Suburb of Nuneaton, Warwickshire, England

Bermuda is a suburb of Nuneaton in the English county of Warwickshire.

Bermuda was originally a small pit village built in 1893 to house workers for the Griff Colliery Company's new mine, "Griff Clara". The village initially consisted of ninety miners' houses, a working men's club, and a mission hall. The new construction replaced the former workers' housing, known as "the Old Row". Bermuda was named for local landowner Edward Newdegate, a former Governor of Bermuda. The village was constructed next to local transportation and industrial infrastructure, including the Griff Arm of the Coventry Canal and the Stanley Brickworks.

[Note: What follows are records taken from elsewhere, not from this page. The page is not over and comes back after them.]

(* ===== verification/Backoff.v ===== *)
(** * internal/etcp/backoff.go: the reconnect schedule

    The jitter is float64 arithmetic.  A float64 in the range that occurs
    here is a dyadic number; [rnd] rounds an exact result to 53 significant
    bits, ties to even, as IEEE 754 does for normal numbers.  The sum
    [0.8 + 0.4*j] may be fused into one rounding, which Go permits and does on
    some architectures, so both forms are covered. *)

From S2P Require Export Prelude.
Local Open Scope Z_scope.

(** ** float64 values [m / 2^s] *)

Record dyadic := Dyadic { d_m : Z; d_s : Z }.

(** Nearest multiple of [2^k], ties to the even multiple. *)
Definition round_even (m k : Z) : Z :=
  let q := m / 2 ^ k in
  let r := m mod 2 ^ k in
  let up := (2 ^ k <? 2 * r) || ((2 * r =? 2 ^ k) && Z.odd q) in
  (if up then q + 1 else q) * 2 ^ k.

Definition rnd (x : dyadic) : dyadic :=
  let k := Z.log2 (d_m x) - 52 in
  if k <=? 0 then x else Dyadic (round_even (d_m x) k) (d_s x).

Definition dmul (x y : dyadic) : dyadic := Dyadic (d_m x * d_m y) (d_s x + d_s y).
Definition dadd (x y : dyadic) : dyadic :=
  Dyadic (d_m x * 2 ^ (d_s y) + d_m y * 2 ^ (d_s x)) (d_s x + d_s y).

(** The float64 constants 0.8 and 0.4. *)
Definition f0_8 : dyadic := Dyadic 7205759403792794 53.
Definition f0_4 : dyadic := Dyadic 7205759403792794 54.

(** [time.Duration(f)]: truncation of a non-negative float64. *)
Definition trunc (x : dyadic) : Z := d_m x / 2 ^ d_s x.

(** [0.8 + 0.4*j]. *)
Definition jitter_factor (fused : bool) (j : dyadic) : dyadic :=
  rnd (dadd f0_8 (if fused then dmul f0_4 j else rnd (dmul f0_4 j))).

(** ** The schedule, in nanoseconds *)

Definition backoffBase : Z := 250 * 1000000.
Definition backoffMax : Z := 5 * 1000000000.
Definition backoffReset : Z := 30 * 1000000000.

Record backoff := MkBackoff { b_attempt : Z }.

(** The delay before jitter of attempt [n >= 1]. *)
Definition backoff_base_delay (n : Z) : Z :=
  Z.min (Z.shiftl backoffBase (Z.min (n - 1) 5)) backoffMax.

(** [next]: [j] is what the jitter source returns if it is asked. *)
Definition backoff_next (fused : bool) (b : backoff) (j : dyadic) : backoff * Z :=
  let n := b_attempt b in
  let b := MkBackoff (n + 1) in
  if n =? 0 then (b, 0)
  else
    let d := backoff_base_delay n in
    let d := trunc (rnd (dmul (Dyadic d 0) (jitter_factor fused j))) in
    (b, Z.min d backoffMax).

Definition backoff_reset (b : backoff) : backoff := MkBackoff 0.

(** A value the jitter source may return: a multiple of 2^-53 in [0, 1). *)
Definition jitter_value (j : dyadic) : Prop := 0 <= d_m j < 2 ^ 53 /\ d_s j = 53.

(** ** Facts *)

(** Rounding moves a value by at most one part in 2^53. *)
Lemma rnd_error x :
  0 <= d_m x ->
  d_s (rnd x) = d_s x /\ 0 <= d_m (rnd x) /\
  2 ^ 53 * Z.abs (d_m (rnd x) - d_m x) <= d_m x.
Proof.
  intros Hm. unfold rnd. destruct (Z.leb_spec (Z.log2 (d_m x) - 52) 0) as [Hk|Hk].
  { split_and!; [done|done|]. rewrite Z.sub_diag. lia. }
  cbn [d_m d_s]. assert (0 < d_m x) as Hpos.
  { apply Z.log2_lt_cancel. change (Z.log2 0) with 0. lia. }
  pose proof (Z.log2_spec _ Hpos) as [Hlog _].
  set (k := Z.log2 (d_m x) - 52) in *.
  assert (2 ^ Z.log2 (d_m x) = 2 ^ k * 2 ^ 52) as Hp.
  { rewrite <- Z.pow_add_r by lia. f_equal. lia. }
  assert (0 < 2 ^ k) by (apply Z.pow_pos_nonneg; lia).
  unfold round_even. pose proof (Z.div_mod (d_m x) (2 ^ k) ltac:(lia)) as Hdm.
  pose proof (Z.mod_pos_bound (d_m x) (2 ^ k) ltac:(lia)).
  assert (0 <= d_m x / 2 ^ k) by (apply Z.div_pos; lia).
  set (q := d_m x / 2 ^ k) in *. set (r := d_m x mod 2 ^ k) in *.
  change (2 ^ 53) with (2 * 2 ^ 52).
  destruct (Z.ltb_spec (2 ^ k) (2 * r)); cbn [orb].
  - split_and!; [done|nia|]. rewrite Z.abs_eq by lia. nia.
  - destruct ((2 * r =? 2 ^ k) && Z.odd q) eqn:Ht.
    + apply andb_true_iff in Ht as [Ht%Z.eqb_eq _].
      split_and!; [done|nia|]. rewrite Z.abs_eq by lia. nia.
    + split_and!; [done|nia|]. rewrite Z.abs_neq by lia. nia.
Qed.

Lemma backoff_base_delay_range n :
  1 <= n -> backoffBase <= backoff_base_delay n <= backoffMax.
Proof.
  intros Hn. unfold backoff_base_delay. rewrite Z.shiftl_mul_pow2 by lia.
  assert (2 ^ 0 <= 2 ^ Z.min (n - 1) 5) by (apply Z.pow_le_mono_r; lia).
  unfold backoffBase, backoffMax. lia.
Qed.

(** The jitter factor lies between 0.8 and 1.2, up to rounding: its
    numerator over 2^160 (2^106 fused operands aside) is bounded. *)
Lemma jitter_factor_bounds fused j :
  jitter_value j ->
  exists s, d_s (jitter_factor fused j) = s /\ 0 <= s /\
    (8 * 2 ^ s * (2 ^ 52 - 1) <= 10 * d_m (jitter_factor fused j) * 2 ^ 52) /\
    (10 * d_m (jitter_factor fused j) * 2 ^ 50 <= 12 * 2 ^ s * (2 ^ 50 + 1)).
Proof.
  intros [Hj Hs]. unfold jitter_factor.
  set (t := if fused then dmul f0_4 j else rnd (dmul f0_4 j)).
  assert (0 <= d_m (dmul f0_4 j)) as Hm by (unfold dmul, f0_4; cbn [d_m]; lia).
  assert (d_s t = 107 /\ 0 <= d_m t /\
    2 ^ 53 * d_m t <= 7205759403792794 * 2 ^ 53 * (2 ^ 53 + 1)) as (Hts & Ht0 & Ht1).
  { assert (d_s (dmul f0_4 j) = 107) as Hds by (unfold dmul, f0_4; cbn [d_s]; lia).
    assert (d_m (dmul f0_4 j) = 7205759403792794 * d_m j) as Hdm by done.
    unfold t. destruct fused; [lia|]. pose proof (rnd_error _ Hm) as (-> & ? & ?). lia. }
  pose proof (rnd_error (dadd f0_8 t)) as Hr.
  assert (d_m (dadd f0_8 t) = 7205759403792794 * 2 ^ 107 + d_m t * 2 ^ 53) as Hdm
    by (unfold dadd, f0_8; cbn [d_m d_s]; by rewrite Hts).
  assert (d_s (dadd f0_8 t) = 160) as Hds by (unfold dadd, f0_8; cbn [d_m d_s]; lia).
  rewrite Hdm, Hds in Hr. destruct Hr as (Hrs & Hr0 & Hr1); [lia|].
  exists 160. split_and!; [done|lia| |]; lia.
Qed.

(** Scaling a delay by a factor so bounded, rounding and truncating. *)
Lemma scaled_delay_bounds d f s :
  backoffBase <= d <= backoffMax -> d_s f = s -> 0 <= s ->
  8 * 2 ^ s * (2 ^ 52 - 1) <= 10 * d_m f * 2 ^ 52 ->
  10 * d_m f * 2 ^ 50 <= 12 * 2 ^ s * (2 ^ 50 + 1) ->
  let r := Z.min (trunc (rnd (dmul (Dyadic d 0) f))) backoffMax in
  8 * d <= 10 * (r + 1) /\ 10 * r <= 12 * d + 10 /\ 199999999 <= r <= backoffMax.
Proof.
  unfold backoffBase, backoffMax. intros Hd Hs Hs0 Hlo Hhi. cbv zeta.
  assert (0 < 2 ^ s) as Hp by (apply Z.pow_pos_nonneg; lia).
  assert (0 <= d_m f) as Hf by nia.
  pose proof (rnd_error (dmul (Dyadic d 0) f)) as Hr.
  assert (d_m (dmul (Dyadic d 0) f) = d * d_m f) as Hm by done.
  assert (d_s (dmul (Dyadic d 0) f) = s) as Hds by (unfold dmul; cbn [d_s]; lia).
  rewrite Hm, Hds in Hr. destruct Hr as (Hrs & Hr0 & Hr1); [nia|].
  unfold trunc. rewrite Hrs. generalize dependent (d_m (rnd (dmul (Dyadic d 0) f))).
  intros p Hp0 Hp1. clear Hrs Hm Hds.
  generalize dependent (d_m f). intros m Hlo Hhi Hf0 Hp1.
  assert (8 * d * 2 ^ s <= 10 * p + 2 ^ s) as Hlow by nia.
  assert (10 * p <= 12 * d * 2 ^ s + 2 ^ s) as Hhigh by nia.
  pose proof (Z.div_mod p (2 ^ s) ltac:(lia)). pose proof (Z.mod_pos_bound p (2 ^ s) ltac:(lia)).
  generalize dependent (p / 2 ^ s). intros q Hq.
  assert (8 * d <= 10 * (q + 1)) by nia.
  assert (10 * q <= 12 * d + 1) by nia. lia.
Qed.

(** ** Properties *)

(** [C13] The schedule: no delay before the first attempt; before attempt [n] the
    unclamped doubling, capped at 5 s, within 20% either way (to the
    nanosecond) and never above the cap.  So a redial loop never runs hot:
    every delay after the first attempt is at least 199999999 ns. *)
Theorem backoff_next_bounds fused n j :
  jitter_value j -> 0 <= n ->
  let '(b, d) := backoff_next fused (MkBackoff n) j in
  b_attempt b = n + 1 /\
  if n =? 0 then d = 0 else
    backoff_base_delay n = Z.min (backoffBase * 2 ^ (n - 1)) backoffMax /\
    8 * backoff_base_delay n <= 10 * (d + 1) /\
    10 * d <= 12 * backoff_base_delay n + 10 /\ 199999999 <= d <= backoffMax.
Proof.
  intros Hj Hn. unfold backoff_next. cbn [b_attempt].
  destruct (Z.eqb_spec n 0) as [->|Hn0]; [done|]. split; [done|].
  split.
  { unfold backoff_base_delay. rewrite Z.shiftl_mul_pow2 by lia.
    destruct (Z.le_gt_cases (n - 1) 5) as [Hle|Hgt]; [by rewrite (Z.min_l (n - 1))|].
    rewrite (Z.min_r (n - 1)) by lia.
    assert (2 ^ 5 <= 2 ^ (n - 1)) by (apply Z.pow_le_mono_r; lia).
    unfold backoffBase, backoffMax. lia. }
  pose proof (backoff_base_delay_range n ltac:(lia)) as Hd.
  destruct (jitter_factor_bounds fused j Hj) as (s & Hs & Hs0 & Hlo & Hhi).
  apply (scaled_delay_bounds _ _ s); done.
Qed.

Lemma backoff_next_bounds_witness :
  snd (backoff_next false (MkBackoff 3) (Dyadic (2 ^ 52) 53)) = 1000000000 /\
  8 * backoff_base_delay 3 <= 10 * (1000000000 + 1).
Proof.
  assert (jitter_value (Dyadic (2 ^ 52) 53)) as Hj by (split; [split; by vm_compute|reflexivity]).
  pose proof (backoff_next_bounds false 3 (Dyadic (2 ^ 52) 53) Hj ltac:(lia)) as H.
  split; [vm_compute; reflexivity|].
  assert (backoff_next false (MkBackoff 3) (Dyadic (2 ^ 52) 53) = (MkBackoff 4, 1000000000)) as E
    by (vm_compute; reflexivity).
  rewrite E in H. apply H.
Defined.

Bermuda Village itself is preserved by planning regulations as an "area of restraint", meaning that no major redevelopment should take place in the village itself.

The Bermuda Park housing estate was built on land next to Bermuda Village in the mid-2000s. The estate has a nature and wildlife park set around a balancing lake. The estate backs onto open countryside near Arbury Hall and a large industrial and leisure park and is supported by Bermuda Park Community, an organisation focussed on improving the quality of life for residents of the area. Bermuda Park railway station was opened in 2016.

The village made it to national and even international headlines in 1972 when a large dump of cyanide was discovered on a children's playground, probably sourced from the local car industry. This eventually lead to a change in legislation that made dumping dangerous waste illegal.

== Bermuda Business Park ==
Bermuda Business Park is located south of the Bermuda Park housing estate on the A444 ‘Griff Lane’. The leisure section has an Odeon cinema, a Nuffield Fitness & Wellbeing Gym, a bowling alley, a nursery and soft play area (operated by Nuneaton & Bedworth Leisure Trust), Tim Hortons (which in 2022 replaced a Frankie and Benny's), Holiday Inn Express, KFC, McDonalds, Starbucks, Subway and the Middlemarch Farm pub restaurant, operated under the Farmhouse Inns brand of Greene King. On 22 October 2017, an armed man stormed into the bowling alley and took many hostages.

Unipart Logistics, RS Group, Saputo Dairy UK (formerly Dairy Crest) and Gist Logistics (the distribution arm of Marks and Spencer) are among businesses represented on the park.